Cultured cells in a 6-well plate were prefixed in 2.5% glutaraldehyde fixative solution (Servicebio, Wuhan, China) for 2 h in the dark at room temperature. The cells were quickly scraped off the plate with a cell scraper and resuspended in 2.5% glutaraldehyde fixative solution for overnight fixation at 4 °C in the dark. After post-fixation in 1% osmium tetroxide for 2 h at room temperature, the samples were washed three times with PBS. The samples were dehydrated using gradient alcohol solutions. Subsequently, the samples were infiltrated with an acetone and Embed-812 resin mixture (v/v = 1/1) overnight and then embedded in pure Embed-812 resin overnight. Sections (60–80 nm) were cut using the EM UC7 Ultra-thin Slicer (Leica, Wetzlar, Germany), stained with dioxyuranium acetate and lead citrate, and observed using the Transmission Electron Microscope HT7800 (HITACHI, Tokyo, Japan).
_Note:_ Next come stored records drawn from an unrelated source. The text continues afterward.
(** The three checks of the v2 mode hold exactly for such an envelope. *)
Lemma v2_integrity_iff m :
  v2_integrity (JObj m) ↔ ∃ evs leaves bs root levels, v2_tree m evs leaves bs root levels.
Proof.
  unfold v2_integrity, v2_tree. rewrite event_count_none, merkle_root_none. split.
  - intros ((c & ej & lj & n & Hc & He & Hl & Hn & Hk & E) & Hev &
      (lj' & js & bs & root & levels & Hl' & Hjs & Hne & Hp & Hb & Hr & Ht)).
    rewrite Hl in Hl'. injection Hl' as <-.
    unfold _check_leaves_match_events in Hev.
    rewrite (proj2 (getitem_obj m _ _) He), bind_Ok in Hev.
    apply bind_ok_iff in Hev as (evs & Hevs & Hev).
    assert (length js = n) as Hjn.
    { destruct lj; try done; apply Ok_inj in Hk as <-, Hjs as <-; by rewrite ?length_fmap. }
    assert (length evs = n) as Hen.
    { destruct ej; try done; apply Ok_inj in Hn as <-, Hevs as <-; by rewrite ?length_fmap. }
    destruct evs as [|ev evs]; [destruct js; cbn in *; [done|lia]|].
    rewrite (proj2 (getitem_obj m _ _) Hl), bind_Ok in Hev.
    assert (lj = JList js) as ->.
    { destruct lj as [| | | |s|l|d]; try done; apply Ok_inj in Hjs as <-.
      - destruct s as [|ch s]; [done|]. inversion Hp as [|? ? ? ? Hx]; subst.
        by apply no_hex_leaf_char in Hx.
      - cbn [leaves_loop] in Hev. apply bind_ok_iff in Hev as (? & Hx & _). done. }
    pose proof (proj1 (leaves_loop_none _ _ _) Hev) as Hall.
    assert (ej = JList (ev :: evs)) as ->.
    { apply (py_iter_list _ _ Hevs); [|done]. intros s Hs.
      apply list_elem_of_lookup in Hs as [i Hi].
      destruct (Hall i _ Hi) as (? & _ & d & [=] & _). }
    exists (ev :: evs), js, bs, root, levels. split_and!; try done.
    + exists c. by rewrite Hen.
    + apply Forall2_same_length_lookup. split; [lia|]. intros i x y Hx Hy.
      destruct (Hall i x Hx) as (r & Hr' & ?). cbn in Hr'. congruence.
  - intros (evs & leaves & bs & root & levels & He & Hl & (c & Hc & E) & Hev & Hp & Hb & Hr & Ht).
    assert (leaves ≠ []) as Hne.
    { apply build_ok_inv in Hb as (Hne & _). intros ->. by inversion Hp; subst. }
    split_and!.
    + exists c, (JList evs), (JList leaves), (length evs). split_and!; try done.
      cbn. by rewrite (Forall2_length _ _ _ Hev).
    + unfold _check_leaves_match_events. rewrite (proj2 (getitem_obj m _ _) He), bind_Ok.
      cbn [py_iter]. rewrite bind_Ok. destruct evs as [|ev evs]; [done|].
      rewrite (proj2 (getitem_obj m _ _) Hl), bind_Ok. apply leaves_loop_none.
      intros i x Hx. by apply (Forall2_lookup_l _ _ _ _ _ Hev).
    + exists (JList leaves), leaves, bs, root, levels. done.
Qed.
End v2_tree.

(** ** The signature slot *)

Section slot.
Context `{Sha256, Rfc8785, Ed25519}.

(** An unsigned manifest where that is permitted; or a signature of the
    manifest's digest that is valid for the key.  A slot that holds [null]
    counts as verified in permissive mode. *)
Definition slot_accepts (m : dict) (key : option bytes) (mode : VerifyMode)
    (status : sig_status) : Prop :=
  (dict_get m SIGNATURE_FIELD = None ∧ mode = PERMISSIVE ∧ status = SigUnsignedPermissive) ∨
  ∃ block k, dict_get m SIGNATURE_FIELD = Some block ∧ key = Some k ∧ status = SigVerified ∧
    signable m ∧
    (block = JNull ∧ mode = PERMISSIVE ∨
     signature_valid (dict_pop m SIGNATURE_FIELD) block (Some k)).

Definition accepting (status : sig_status) : bool :=
  match status with SigVerified | SigUnsignedPermissive => true | _ => false end.

Lemma slot_spec m key mode status :
  slot_accepts m key mode status ↔
  (∃ msg, _verify_signature_slot (JObj m) key mode = Ok (status, msg)) ∧
  accepting status = true.
Proof.
  unfold _verify_signature_slot, slot_accepts, has_slot.
  assert (∀ k, verify_manifest_signature (Plain m) (Some k) mode JNull = Ok true ↔
    signable m ∧ match dict_get m SIGNATURE_FIELD with
                 | Some block => block = JNull ∧ mode = PERMISSIVE ∨
                     signature_valid (dict_pop m SIGNATURE_FIELD) block (Some k)
                 | None => mode = PERMISSIVE
                 end) as Hv.
  { intros k. rewrite verify_accepts. cbn [split_signed].
    destruct (dict_get m SIGNATURE_FIELD) as [block|].
    - by rewrite signable_pop.
    - split; [|naive_solver]. intros [Hs [[_ ->]|Hx]]; [done|]. exfalso.
      destruct Hx as (? & ? & ? & ? & _ & _ & (b & ? & [=] & _) & _). }
  destruct (dict_get m SIGNATURE_FIELD) as [block|] eqn:Eb.
  - destruct key as [k|].
    2:{ split; [naive_solver|]. by intros [[? [= <- <-]%Ok_inj] ?]. }
    specialize (Hv k).
    destruct (verify_manifest_signature (Plain m) (Some k) mode JNull) as [[]|e].
    + destruct Hv as [Hv _]. specialize (Hv eq_refl). split.
      * intros [[? _]|(? & ? & _ & _ & -> & _)]; [done|eauto].
      * intros [[? [= <- <-]%Ok_inj] _]. right. exists block, k. naive_solver.
    + split.
      * intros [[? _]|(? & ? & [= <-] & [= <-] & _ & Hs)]; [done|].
        destruct Hv as [_ Hv]. by specialize (Hv Hs).
      * by intros [[? [= <- <-]%Ok_inj] ?].
    + split.
      * intros [[? _]|(? & ? & [= <-] & [= <-] & _ & Hs)]; [done|].
        destruct Hv as [_ Hv]. by specialize (Hv Hs).
      * intros [[? Hx] ?]. destruct (declared_sig_error e); [|done].
        apply Ok_inj in Hx as [= <- <-]. done.
  - split.
    + intros [(_ & -> & ->)|(? & ? & ? & _)]; [|done]. eauto.
    + intros [[msg Hx] Ha]. left.
      assert (Ok (E:=exn) match mode with
               | PERMISSIVE => (SigUnsignedPermissive, None)
               | STRICT => (SigUnsignedStrict, Some SigUnsignedInStrict)
               end = Ok (status, msg)) as [=]%Ok_inj by (by destruct key).
      by destruct mode; simplify_eq.
Qed.

(** The key the v2 mode uses. *)
Definition key_of (o : v2_options) (m : dict) (key : option bytes) : Prop :=
  effective_pubkey o (JObj m) = inr key.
2.8. Network Pharmacology and Molecular Docking

Therapeutic targets of Nar were identified in the TCMSP database (https://old.tcmsp-e.com/tcmsp.php (accessed on 18 March 2024)). Genes associated with piglet diarrhea were acquired from the Genecards database (https://www.genecards.org/ (accessed on 18 March 2024)) and the Comparative Toxicogenomics Database (CTD). The intersection of potential targets for Nar and piglet diarrhea was analyzed using Cytoscape 3.9.1 software. The 3D structure of Nar was obtained from the PubChem database (https://pubchem.ncbi. nlm.nih.gov (accessed on 18 March 2024)), and the corresponding 3D structures of the target proteins were downloaded from the PDB database (https://www.rcsb.org (accessed on 18 March 2024)). AutoDock v4.2.6 software was used for molecular docking and binding energy prediction.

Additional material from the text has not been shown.